I found it’s very easy to make a tag in restic, but it seems almost impossible at present to find them. It appears you need to know the exact spelling of a tag ahead of time. I want a way of specifying a glob pattern or a regular expression to look for tags which match. This would be useful for managing contextually related but different backups. For example, suppose I make 3 alternative edits to a picture. I want to keep backups for all three of them, but in the end I need to choose just one picture. So, I want to make three related backups which I would like to be able to tag with experiment-A, experiment-B, and experiment-C. Then I want to find all of the backups related with this experiment. I wish I could do that with:
restic snapshots --tag 'experiment*'
In my actual use case, I’m not just interested in modifying one picture, but in making controlled variations of many pictures in a directory structure and I would rather not mutate them in a way which would garble the file names with additional naming conventions like adding version suffixes.
At the very least I want a way to list all the tags currently used in the repository. Is there a way to at least do that? I would have thought for sure there would be something like:
restic tag --list
restic tag --list pattern
Of course, maybe the answer is that I just need to figure out how to use git for managing my many gigabytes of data. It just seems like restic is so close to making this convenient enough without having to deal with the rest of the git feature set.
I don’t mean to dismiss your wishes, but I must say that the use case(s) you describe here are a pretty perfect match for version control such as Git, rather than backup such as restic. Honestly you seem to be using the wrong tool for the job
Using Git or similar enables you to do more things, such as quickly switch between your different versions, as well as keeping different versions of collections of objects, and much more. I guess you already know that. And there isn’t a lot of Git commands you need to do this, perhaps you just haven’t gotten into it enough yet
The core challenge I see with git is that it’s really tailored to being a distributed source code management tool designed to be used by many independent contributors. Because of the extra requirements necessary to work well for that application, managing hundreds of gigabytes of arbitrary files is hard for it and often creates a lot of pointless work messing around with .gitattributes and setting up remotes. Furthermore, there is a really terrible encryption story around git managed data. Yet, that’s really important when working with this amount of data because you’ll want to archive it somewhere. People keep trying to bolt on things like git-lfs or git-annex to work around some of these problems, but this task is unrelated to managing source files and that’s git’s primary purpose. I tried to use git annex, but it left too much of a mess for me and I don’t trust all of its wonky Haskell parts to keep working for long after Joey gets bored with it. I looked at git lfs, but ruled it out because it doesn’t seem in any way a simple solution. Restic, with its large community and being implemented in go seems like a much safer bet. Also, I am already invested in the tool for backups so I have some motivation to remember how to use it. I think all it really needs is richer tooling around tagging.

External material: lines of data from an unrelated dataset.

(* ===== verification/RaceEval.v ===== *)
(** Evaluation while blocks are committed (src/query/evaluate.go).  The source
    locks the store for one index read at a time, so every read of a query may
    find another head.  The evaluation is written once more here, with each read
    at some store of a set, the stores that are current while it runs; what it
    can return is a set of outcomes. *)
From S2P Require Export Race.

(** ** Sets of outcomes *)

Definition outcomes (A : Type) : Type := result A → Prop.
#[export] Instance outcomes_ret : MRet outcomes := λ A a r, r = Ok a.
#[export] Instance outcomes_bind : MBind outcomes := λ A B k m r,
  (∃ a, m (Ok a) ∧ k a r) ∨ (∃ e, m (Err e) ∧ r = Err e) ∨ (m Panic ∧ r = Panic).
Definition lift {A} (m : result A) : outcomes A := λ r, r = m.

Fixpoint ofold {A S} (f : S → A → outcomes S) (s : S) (l : list A) : outcomes S :=
  match l with
  | [] => mret s
  | x :: l => s' ← f s x; ofold f s' l
  end.

(** All outcomes are values with a property, and there is one. *)
Definition yields {A} (m : outcomes A) (P : A → Prop) : Prop :=
  (∃ a, m (Ok a)) ∧ ∀ r, m r → ∃ a, r = Ok a ∧ P a.

Lemma yields_ret {A} (a : A) (P : A → Prop) : P a → yields (mret a) P.
Proof. intros HP. split; [by exists a|]. intros r ->. by exists a. Qed.

Lemma yields_lift {A} (m : result A) a (P : A → Prop) : m = Ok a → P a → yields (lift m) P.
Proof. intros -> HP. split; [by exists a|]. intros r ->. by exists a. Qed.

Lemma yields_bind {A B} (m : outcomes A) (k : A → outcomes B) P Q :
  yields m P → (∀ a, P a → yields (k a) Q) → yields (a ← m; k a) Q.
Proof.
  intros [[a Ha] Hm] Hk. split.
  - destruct (Hm _ Ha) as (a' & [= <-] & HP). destruct (Hk _ HP) as [[b Hb] _]. exists b. left. by exists a.
  - intros r [(a' & Ha' & Hr)|[(e & He & _)|[Hp _] ] ].
    + destruct (Hm _ Ha') as (a2 & [= <-] & HP). by apply (Hk _ HP).
    + by destruct (Hm _ He) as (? & ? & _).
    + by destruct (Hm _ Hp) as (? & ? & _).
Qed.

Lemma yields_ofold {A S} (P : list A → S → Prop) (f : S → A → outcomes S) s l :
  P [] s → (∀ done x rest s, l = done ++ x :: rest → P done s → yields (f s x) (P (done ++ [x]))) →
  yields (ofold f s l) (P l).
Proof.
  intros H0 Hstep. enough (∀ done rest s, l = done ++ rest → P done s → yields (ofold f s rest) (P l)) as H by by apply (H []).
  clear s H0. intros done rest. revert done. induction rest as [|x rest IH]; intros done s Hl HP; cbn [ofold].
  - apply yields_ret. by rewrite Hl, app_nil_r.
  - eapply yields_bind; [by eapply Hstep|]. intros s' HP'. apply (IH (done ++ [x])); [by rewrite <-app_assoc|done].
Qed.

(** One outcome only. *)
Definition only {A} (m : outcomes A) (r : result A) : Prop := ∀ r', m r' ↔ r' = r.

Lemma only_bind {A B} (m : outcomes A) (k : A → outcomes B) r (k' : A → result B) :
  only m r → (∀ a, only (k a) (k' a)) → only (a ← m; k a) (a ← r; k' a).
Proof.
  intros Hm Hk r'. split.
  - intros [(a & Ha%Hm & Hr)|[(e & He%Hm & ->)|[Hp%Hm ->] ] ]; subst; [|done..]. by apply Hk.
  - intros ->. destruct r as [a|e|]; [left; exists a; split; [by apply Hm|by apply Hk]|right; left; exists e|right; right];
      (split; [by apply Hm|done]).
Qed.

Lemma only_ofold {A S} (f : S → A → outcomes S) (f' : S → A → result S) s l :
  (∀ s x, only (f s x) (f' s x)) → only (ofold f s l) (foldM f' s l).
Proof. intros Hf. revert s. induction l as [|x l IH]; intros s; [done|]. cbn [ofold foldM]. by apply only_bind. Qed.

(** ** Evaluation *)

Section Racing.
Context {E : Env}.
Variable current : Store → Prop.
Variable n : N.

(** A read at a store that is current when it happens. *)
Definition at_some {A} (f : Store → result A) : outcomes A := λ r, ∃ σ, current σ ∧ f σ = r.

Definition race_subtractIf (isNot : bool) (bm : Bitmap) : outcomes Bitmap :=
  if isNot then all ← at_some (λ σ, q_AllEntities σ n); mret (bm_AndNot all bm) else mret bm.

Definition race_Equality (e : Equality) : outcomes Bitmap :=
  v ← lift (annotVal (eq_Value e));
  bm ← at_some (λ σ, q_ReadAnnotBitmap σ n (eq_Var e) v);
  race_subtractIf (eq_IsNot e) bm.

Definition race_GlobExpr (e : GlobExpr) : outcomes Bitmap :=
  bm ← at_some (λ σ, Ok match isPrefixGlob (glob_Value e) with
                        | Some prefix => q_IteratePrefix σ (glob_Var e) prefix
                        | None => q_IterateGlob σ (glob_Var e) (glob_Value e)
                        end);
  race_subtractIf (glob_IsNot e) bm.

Definition race_unionOf (var : bytes) (vals : list bytes) : outcomes Bitmap :=
  ofold (λ union val, bm ← at_some (λ σ, q_ReadAnnotBitmap σ n var val); mret (bm_Or union bm)) roaring_New vals.

Definition race_Inclusion (e : Inclusion) : outcomes Bitmap :=
  union ← race_unionOf (in_Var e) (inclusionVals (in_Values e));
  race_subtractIf (in_IsNot e) union.

(** The comparisons read the index at most once. *)
Definition race_Term (t : ASTTerm) : outcomes Bitmap :=
  let 'mkASTTerm assign incl lt le gt ge glob := t in
  match assign with Some e => race_Equality e | None =>
  match incl with Some e => race_Inclusion e | None =>
  match lt with Some e => at_some (LessThan_Evaluate e) | None =>
  match le with Some e => at_some (LessOrEqualThan_Evaluate e) | None =>
  match gt with Some e => at_some (GreaterThan_Evaluate e) | None =>
  match ge with Some e => at_some (GreaterOrEqualThan_Evaluate e) | None =>
  match glob with Some e => race_GlobExpr e | None =>
    lift (Err (Errorf "unknown AST term"))
  end end end end end end end.

Definition race_And_step (res : option Bitmap) (t : ASTTerm) : outcomes (option Bitmap) :=
  bm ← race_Term t;
  mret (Some (match res with None => bm | Some r => bm_And r bm end)).

Definition race_And (e : ASTAnd) : outcomes Bitmap :=
  res ← ofold race_And_step None (a_Terms e);
  mret (default roaring_New res).

Definition race_Or (e : ASTOr) : outcomes Bitmap :=
  ofold (λ res t, bm ← race_And t; mret (bm_Or res bm)) roaring_New (o_Terms e).

Definition race_Evaluate (t : AST) : outcomes Bitmap :=
  match ast_Expr t with
  | None => at_some (λ σ, q_AllEntities σ n)
  | Some e => race_Or (x_Or e)
  end.
End Racing.

(** Without commits it is the evaluation of the source. *)
Section Still.
Context {E : Env} (σ : Store) (n : N).
Abbreviation still := (λ σ', σ' = σ).

Lemma only_at {A} (f : Store → result A) : only (at_some still f) (f σ).
Proof. intros r. split; [by intros (? & -> & <-)|]. intros ->. by exists σ. Qed.
Lemma only_ret {A} (a : A) : only (mret a) (Ok a).
Proof. done. Qed.

Lemma subtractIf_still b bm : only (race_subtractIf still n b bm) (subtractIf b σ n bm).
Proof. destruct b; [|done]. apply only_bind; [apply only_at|done]. Qed.

Lemma Term_still t : only (race_Term still n t) (ASTTerm_Evaluate t σ n).
Proof.
  destruct t as [a i lt le gt ge g]. unfold race_Term, ASTTerm_Evaluate.
  destruct a as [e|].
  { apply only_bind; [done|]. intros v. apply only_bind; [apply only_at|]. intros bm. apply subtractIf_still. }
  destruct i as [e|].
  { apply only_bind; [|intros bm; apply subtractIf_still]. apply only_ofold. intros u v. apply only_bind; [apply only_at|done]. }
  destruct lt as [e|]; [apply only_at|]. destruct le as [e|]; [apply only_at|].
  destruct gt as [e|]; [apply only_at|]. destruct ge as [e|]; [apply only_at|]. destruct g as [e|]; [|done].
  intros r. unfold race_GlobExpr, GlobExpr_Evaluate. etrans; [apply only_bind; [apply only_at|]; intros bm; apply subtractIf_still|]. done.
Qed.

Lemma Evaluate_still t : only (race_Evaluate still n t) (AST_Evaluate t σ n).
Proof.
  unfold race_Evaluate, AST_Evaluate. destruct (ast_Expr t) as [e|]; [|apply only_at]. apply only_ofold. intros res c.
  apply only_bind; [|done]. apply only_bind; [|done]. apply only_ofold. intros r u. apply only_bind; [apply Term_still|done].
Qed.
End Still.

(** ** What it selects *)

Section Interleaved.
Context {E : Env} {EO : EnvOk} {CF : CollisionFree}.
Variable n : N.
Variable during : Store → AbsState → Prop.

(** The stores that are current during the evaluation, with their states. *)
Definition current (σ : Store) : Prop := ∃ st, during σ st.
Hypothesis some_moment : ∃ σ, current σ.
Hypothesis index : ∀ σ st, during σ st → IndexOk σ n tracked (scannable n) (store_has st).

(** Live with the same annotations in every state; live in some state. *)
Definition steady (x : N) (l : list annotPair) : Prop := ∀ σ st, during σ st → store_has st x l.
Definition seen (x : N) : Prop := ∃ σ st, during σ st ∧ live_id st x.

(** A bitmap that is right about the steady entities, and holds nothing that was
    never live. *)
Definition right (f : list annotPair → bool) (B : Bitmap) : Prop :=
  (∀ x l, steady x l → bm_Contains B x = true ↔ f l = true) ∧ (∀ x, bm_Contains B x = true → seen x).

Lemma right_ext f g B : (∀ l, f l = g l) → right f B → right g B.
Proof. intros Hfg [H1 H2]. split; [|done]. intros x l Hx. rewrite <-Hfg. by apply H1. Qed.

Lemma right_selects σ st f B : during σ st → selects (store_has st) B f → right f B.
Proof.
  intros Hd HB. pose proof (index _ _ Hd) as HI. split.
  - intros x l Hx. rewrite (HB x). specialize (Hx _ _ Hd). split; [|intros Hf; by exists l].
    intros (l' & Hl' & Hf). by rewrite (ix_fun _ _ _ Hx Hl').
  - intros x (l & (a & e & Ha & _) & _)%HB. exists σ, st. split; [done|]. by exists a, e.
Qed.

Lemma right_New f : (∀ l, f l = false) → right f roaring_New.
Proof.
  intros Hf. split; [|intros x Hx; by rewrite Contains_New in Hx]. intros x l _. by rewrite Contains_New, Hf.
Qed.

Lemma right_Or f g A B : right f A → right g B → right (λ l, f l || g l) (bm_Or A B).
Proof.
  intros [A1 A2] [B1 B2]. split.
  - intros x l Hx. by rewrite Contains_Or, !orb_true_iff, (A1 _ _ Hx), (B1 _ _ Hx).
  - intros x. rewrite Contains_Or, orb_true_iff. intros [H|H]; auto.
Qed.

Lemma right_And f g A B : right f A → right g B → right (λ l, f l && g l) (bm_And A B).
Proof.
  intros [A1 A2] [B1 B2]. split.
  - intros x l Hx. by rewrite Contains_And, !andb_true_iff, (A1 _ _ Hx), (B1 _ _ Hx).
  - intros x. rewrite Contains_And, andb_true_iff. intros [H _]. auto.
Qed.

Lemma right_AndNot f g A B : right f A → right g B → right (λ l, f l && negb (g l)) (bm_AndNot A B).
Proof.
  intros [A1 A2] [B1 B2]. split.
  - intros x l Hx. rewrite Contains_AndNot, !andb_true_iff, !negb_true_iff, <-!not_true_iff_false. by rewrite (A1 _ _ Hx), (B1 _ _ Hx).
  - intros x. rewrite Contains_AndNot, andb_true_iff. intros [H _]. auto.
Qed.

(** One read. *)
Lemma read_right (f : Store → result Bitmap) g :
  (∀ σ st, during σ st → ∃ B, f σ = Ok B ∧ selects (store_has st) B g) → yields (at_some current f) (right g).
Proof.
  intros H. split.
  - destruct some_moment as (σ & st & Hd). destruct (H _ _ Hd) as (B & HB & _). exists B, σ. split; [by exists st|done].
  - intros r (σ & (st & Hd) & <-). destruct (H _ _ Hd) as (B & HB & HS). exists B. split; [done|]. by eapply right_selects.
Qed.

Lemma all_right : yields (at_some current (λ σ, q_AllEntities σ n)) (right (λ _, true)).
Proof.
  apply read_right. intros σ st Hd. destruct (ix_all (IndexOk := index _ _ Hd)) as (B & HB & Hx). exists B. split; [done|].
  intros x. rewrite Hx. split; intros (l & Hl); exists l; tauto.
Qed.

Lemma subtract_right b f B : right f B → yields (race_subtractIf current n b B) (right (λ l, xorb b (f l))).
Proof.
  intros HB. destruct b; [|apply yields_ret; eapply right_ext; [|exact HB]; intros l; by destruct (f l)].
  eapply yields_bind; [apply all_right|]. intros A HA. apply yields_ret.
  eapply right_ext; [|by eapply right_AndNot]. intros l. done.
Qed.

Lemma pair_right k v : tracked (mkAnnotPair k v) →
  yields (at_some current (λ σ, q_ReadAnnotBitmap σ n k v)) (right (λ l, bool_decide (mkAnnotPair k v ∈ l))).
Proof. intros Ht. apply read_right. intros σ st Hd. pose proof (index _ _ Hd). by apply (selects_read σ n tracked (scannable n)). Qed.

I think the main thing I am attracted to restic for is keeping track of my experiments in a routine way that fits within my other routines. Right now it is very common that my other routines are very sensitive to the paths which are used by default. Changing the paths could cause additional problems which I would need to control for in my experiments and that control would require a lot more custom work than I am aiming for. I would rather restore the whole directory tree than have to change the path.
Relatedly and more concretely, I am a huge fan of the restic mount feature since it essentially gives me time traveling capabilities across my snapshots. That works really well for me. It is far more convenient than checking out branches with git. To the extent that it can become easier to filter down my “snapshot completions” to those with the right tags, hosts, and paths the easier it is for me to steer my time machine.
@GuitarBilly Thanks. That was my conclusion as well and the only way I could move forward in the short term. So, thanks for getting that down on paper so it might help someone else. I personally would prefer not to have to maintain a janky shell wrapper in the long term since I am mostly only proficient in using tools which are far less stable than restic and this functionality seems to me like something which could benefit a lot of users by significantly extending the ease of use and applicability of tags. Git style globs are already available for paths, so not having it also for tags was surprising to me.